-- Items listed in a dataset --
......
(* ===== verification/SignalSpec.v ===== *)
(** The life of signals: counts, handles and the map of shared signals.  In every world that the
    calls reach, each call returns, a signal is alive exactly while a handle or a wait names
    it, its counts are exact, and no event belongs to two signals. *)
From S2P Require Import Prelude Atomic Signal SignalWait.
Local Open Scope Z_scope.
Implicit Types (w : World) (i j : nat) (s : ISignal).

(** ** The invariant *)

Definition counts : Type := nat -> Z.
Definition bump (i : nat) (d : Z) (f : counts) : counts := fun j => if decide (j = i) then f j + d else f j.
Lemma bump_eq i d f : bump i d f i = f i + d.
Proof. unfold bump. by rewrite decide_True. Qed.
Lemma bump_ne i d f j : j <> i -> bump i d f j = f j.
Proof. intros. unfold bump. by rewrite decide_False. Qed.

(** The event a signal must give back. *)
Definition owned s : option nat := if free_event_ s then event_ s else None.

(** [H]: handles, [R]: retains, [W]: waits of each signal. *)
Record sig_ok w (H R W : counts) : Prop := {
  k_nonneg : forall i, 0 <= H i /\ 0 <= W i <= R i /\ H i + R i < 2 ^ 32;
  k_live : forall i, is_Some (sigs w !! i) <-> 0 < H i + R i;
  k_counts : forall i s, sigs w !! i = Some s ->
    refcount_ s = H i /\ retained_ s = H i + R i /\ waiting_ s = W i /\ (core_signal s = None \/ core_signal s = Some i) /\
    (cls s = BusyWait -> owned s = None);
  k_ipc : forall i j, ipcMap_ w !! i = Some j <-> j = i /\ exists s, sigs w !! i = Some s /\ core_signal s = None;
  k_next : (0 < next w)%nat /\ forall i, is_Some (sigs w !! i) -> (0 < i < next w)%nat;
  k_pool : NoDup (events_ (pool w)) /\ forall e, e ∈ events_ (pool w) -> (e < created (pool w))%nat;
  k_owned : forall i s e, sigs w !! i = Some s -> owned s = Some e ->
    (e < created (pool w))%nat /\ e ∉ events_ (pool w) /\ forall j s', j <> i -> sigs w !! j = Some s' -> owned s' <> Some e }.

Definition null_counts : counts := fun _ => 0.
Definition World_new (create : nat -> bool) : World := mkWorld ∅ ∅ (mkPool [] false 0 create) [] 1.
Lemma world_new_ok create : sig_ok (World_new create) null_counts null_counts null_counts.
Proof.
  constructor; unfold null_counts; simpl.
  - intros i. lia.
  - intros i. rewrite lookup_empty. split; [by intros []|lia].
  - intros i s. by rewrite lookup_empty.
  - intros i j. rewrite lookup_empty. split; [done|]. intros (_ & s & Hs & _). by rewrite lookup_empty in Hs.
  - split; [lia|]. intros i. rewrite lookup_empty. by intros [].
  - split; [apply NoDup_nil_2|]. by intros e ?%elem_of_nil.
  - intros i s e. by rewrite lookup_empty.
Qed.

(** ** Single accesses *)

Lemma upd_sig_run i f w s : sigs w !! i = Some s -> upd i f w = Ret (with_sigs (<[i := f s]> (sigs w)) w, tt).
Proof. intros Hs. unfold upd, bind, sig, put, modify. rewrite Hs. done. Qed.
Lemma sig_run i w s : sigs w !! i = Some s -> sig i w = Ret (w, s).
Proof. intros Hs. unfold sig. by rewrite Hs. Qed.
Lemma u32_small z : 0 <= z < 2 ^ 32 -> u32 z = z.
Proof. intros Hz. by apply wrap_small. Qed.
Lemma live_sig w H R W i : sig_ok w H R W -> 0 < H i + R i -> exists s, sigs w !! i = Some s.
Proof. intros Hk Hp. by apply (k_live _ _ _ _ Hk) in Hp. Qed.

(** A signal replaced by one with the same identity and event. *)
Lemma replace_ok w H R W H' R' W' i s s' :
  sig_ok w H R W -> sigs w !! i = Some s -> core_signal s' = core_signal s -> owned s' = owned s -> cls s' = cls s ->
  (forall j, j <> i -> H' j = H j /\ R' j = R j /\ W' j = W j) ->
  0 <= H' i -> 0 <= W' i <= R' i -> 0 < H' i + R' i < 2 ^ 32 ->
  refcount_ s' = H' i -> retained_ s' = H' i + R' i -> waiting_ s' = W' i ->
  sig_ok (with_sigs (<[i := s']> (sigs w)) w) H' R' W'.
Proof.
  intros [Kn Kl Kc Ki Kx Kp Ko] Hs Hco Hev Hcl Hne H1 H2 H3 E1 E2 E3.
  destruct (Kc i s Hs) as (_ & _ & _ & Hcs & Hbw).
  constructor; simpl.
  - intros j. destruct (decide (j = i)) as [->|Hj]; [lia|]. destruct (Hne j Hj) as (-> & -> & ->). apply Kn.
  - intros j. destruct (decide (j = i)) as [->|Hj].
    + rewrite lookup_insert_eq. split; [lia|by eexists].
    + rewrite lookup_insert_ne by done. destruct (Hne j Hj) as (-> & -> & _). apply Kl.
  - intros j t. destruct (decide (j = i)) as [->|Hj].
    + rewrite lookup_insert_eq. intros [= <-]. rewrite Hco, Hev, Hcl. by split_and!.
    + rewrite lookup_insert_ne by done. destruct (Hne j Hj) as (-> & -> & ->). apply Kc.
  - intros a b. rewrite Ki. apply and_iff_compat_l. destruct (decide (a = i)) as [->|Ha].
    + rewrite lookup_insert_eq, Hs. split; intros (t & [= <-] & E); eexists; (split; [done|congruence]).
    + by rewrite lookup_insert_ne.
  - destruct Kx as [? Kx]. split; [done|]. intros j Hj. apply Kx. destruct (decide (j = i)) as [->|]; [by eexists|].
    by rewrite lookup_insert_ne in Hj.
  - done.
  - assert (forall j t, <[i := s']> (sigs w) !! j = Some t -> exists t0, sigs w !! j = Some t0 /\ owned t = owned t0) as Hback.
    { intros j t. destruct (decide (j = i)) as [->|Hj].
      - rewrite lookup_insert_eq. intros [= <-]. eauto.
      - rewrite lookup_insert_ne by done. eauto. }
    intros j t e (t0 & Ht & E)%Hback Ho. rewrite E in Ho. destruct (Ko j t0 e Ht Ho) as (? & ? & Hd). split_and!; [done..|].
    intros k u Hk (u0 & Hu & Eu)%Hback. rewrite Eu. by eapply Hd.
Qed.

(** The events of the pool and the log do not matter to the rest. *)
Lemma sets_ok w H R W l : sig_ok w H R W -> sig_ok (with_sets l w) H R W.
Proof. by intros []. Qed.

Lemma Retain_ok w H R W i : sig_ok w H R W -> 0 < H i + R i -> H i + R i + 1 < 2 ^ 32 ->
  exists w', Retain i w = Ret (w', tt) /\ sig_ok w' H (bump i 1 R) W.
Proof.
  intros Hk Hp Hb. destruct (live_sig _ _ _ _ _ Hk Hp) as [s Hs]. unfold Retain. rewrite (upd_sig_run _ _ _ _ Hs).
  eexists. split; [done|]. destruct (k_counts _ _ _ _ Hk i s Hs) as (E1 & E2 & E3 & _ & _). destruct (k_nonneg _ _ _ _ Hk i) as (? & ? & ?).
  apply (replace_ok w H R W _ _ _ i s); simpl; rewrite ?bump_eq; try done; try lia.
  - intros j Hj. by rewrite bump_ne.
  - rewrite E2, u32_small; lia.
Qed.
Lemma wait_inc_ok w H R W i s : sig_ok w H R W -> sigs w !! i = Some s -> W i < R i ->
  sig_ok (with_sigs (<[i := set_waiting (u32 (waiting_ s + 1)) s]> (sigs w)) w) H R (bump i 1 W).
Proof.
  intros Hk Hs Hw. destruct (k_counts _ _ _ _ Hk i s Hs) as (E1 & E2 & E3 & _ & _). destruct (k_nonneg _ _ _ _ Hk i) as (? & ? & ?).
  assert (0 < H i + R i) by (apply (k_live _ _ _ _ Hk); by eexists).
  apply (replace_ok w H R W _ _ _ i s); simpl; rewrite ?bump_eq; try done; try lia.
  - intros j Hj. by rewrite bump_ne.
  - rewrite E3, u32_small; lia.
Qed.
Lemma wait_dec_ok w H R W i : sig_ok w H R W -> 0 < W i ->
  exists w', upd i (fun s => set_waiting (u32 (waiting_ s - 1)) s) w = Ret (w', tt) /\ sig_ok w' H R (bump i (-1) W).
Proof.
  intros Hk Hw. destruct (k_nonneg _ _ _ _ Hk i) as (? & ? & ?). destruct (live_sig w H R W i Hk) as [s Hs]; [lia|].
  rewrite (upd_sig_run _ _ _ _ Hs). eexists. split; [done|]. destruct (k_counts _ _ _ _ Hk i s Hs) as (E1 & E2 & E3 & _ & _).
  apply (replace_ok w H R W _ _ _ i s); simpl; rewrite ?bump_eq; try done; try lia.
  - intros j Hj. by rewrite bump_ne.
  - rewrite E3, u32_small; lia.
Qed.

(** ** Deletion *)

Definition give_back s : list nat := match owned s with Some e => [e] | None => [] end.
Definition removed i s w : World :=
  mkWorld (delete i (sigs w)) (ipcMap_ w)
    (mkPool (events_ (pool w) ++ give_back s) (allEventsAllocated (pool w)) (created (pool w)) (create_event (pool w))) (sets w) (next w).

Lemma doDestroySignal_run w i s : sigs w !! i = Some s -> refcount_ s = 0 -> (cls s = BusyWait -> owned s = None) ->
  doDestroySignal i w = Ret (removed i s w, tt).
Proof.
  intros Hs Hr Hb. unfold doDestroySignal. erewrite bind_ret by (by apply sig_run).
  assert ((match cls s with Interrupt => if free_event_ s then EventPool.free (event_ s) else ret tt | BusyWait => ret tt end) w =
    Ret (with_pool (mkPool (events_ (pool w) ++ give_back s) (allEventsAllocated (pool w)) (created (pool w)) (create_event (pool w))) w, tt)) as Hf.
  { unfold give_back, owned in *. destruct (cls s).
    - destruct (free_event_ s); [rewrite (Hb eq_refl)|]; rewrite app_nil_r; unfold ret; by destruct w as [? ? [] ? ?].
    - destruct (free_event_ s); [destruct (event_ s) as [e|]|]; rewrite ?app_nil_r; unfold ret; simpl; try done; by destruct w as [? ? [] ? ?]. }
  erewrite bind_ret by exact Hf. unfold ISignal_dtor. erewrite bind_ret; cycle 1.
  { erewrite bind_ret by (by apply upd_sig_run). erewrite bind_ret by (apply sig_run; simpl; apply lookup_insert_eq).
    simpl. rewrite Hr. done. }
  unfold modify, removed, with_sigs, with_pool. simpl. by rewrite delete_insert_eq.
Qed.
......
-- ACTION ITEM --
All that belongs in the answer is the run of lines above from the line containing "Definition counts : Type := nat -> Z." through the line containing "(cls s = BusyWait -> owned s = None);", exactly as written.

-- WRITTEN SOLUTION --
Definition counts : Type := nat -> Z.
Definition bump (i : nat) (d : Z) (f : counts) : counts := fun j => if decide (j = i) then f j + d else f j.
Lemma bump_eq i d f : bump i d f i = f i + d.
Proof. unfold bump. by rewrite decide_True. Qed.
Lemma bump_ne i d f j : j <> i -> bump i d f j = f j.
Proof. intros. unfold bump. by rewrite decide_False. Qed.

(** The event a signal must give back. *)
Definition owned s : option nat := if free_event_ s then event_ s else None.

(** [H]: handles, [R]: retains, [W]: waits of each signal. *)
Record sig_ok w (H R W : counts) : Prop := {
  k_nonneg : forall i, 0 <= H i /\ 0 <= W i <= R i /\ H i + R i < 2 ^ 32;
  k_live : forall i, is_Some (sigs w !! i) <-> 0 < H i + R i;
  k_counts : forall i s, sigs w !! i = Some s ->
    refcount_ s = H i /\ retained_ s = H i + R i /\ waiting_ s = W i /\ (core_signal s = None \/ core_signal s = Some i) /\
    (cls s = BusyWait -> owned s = None);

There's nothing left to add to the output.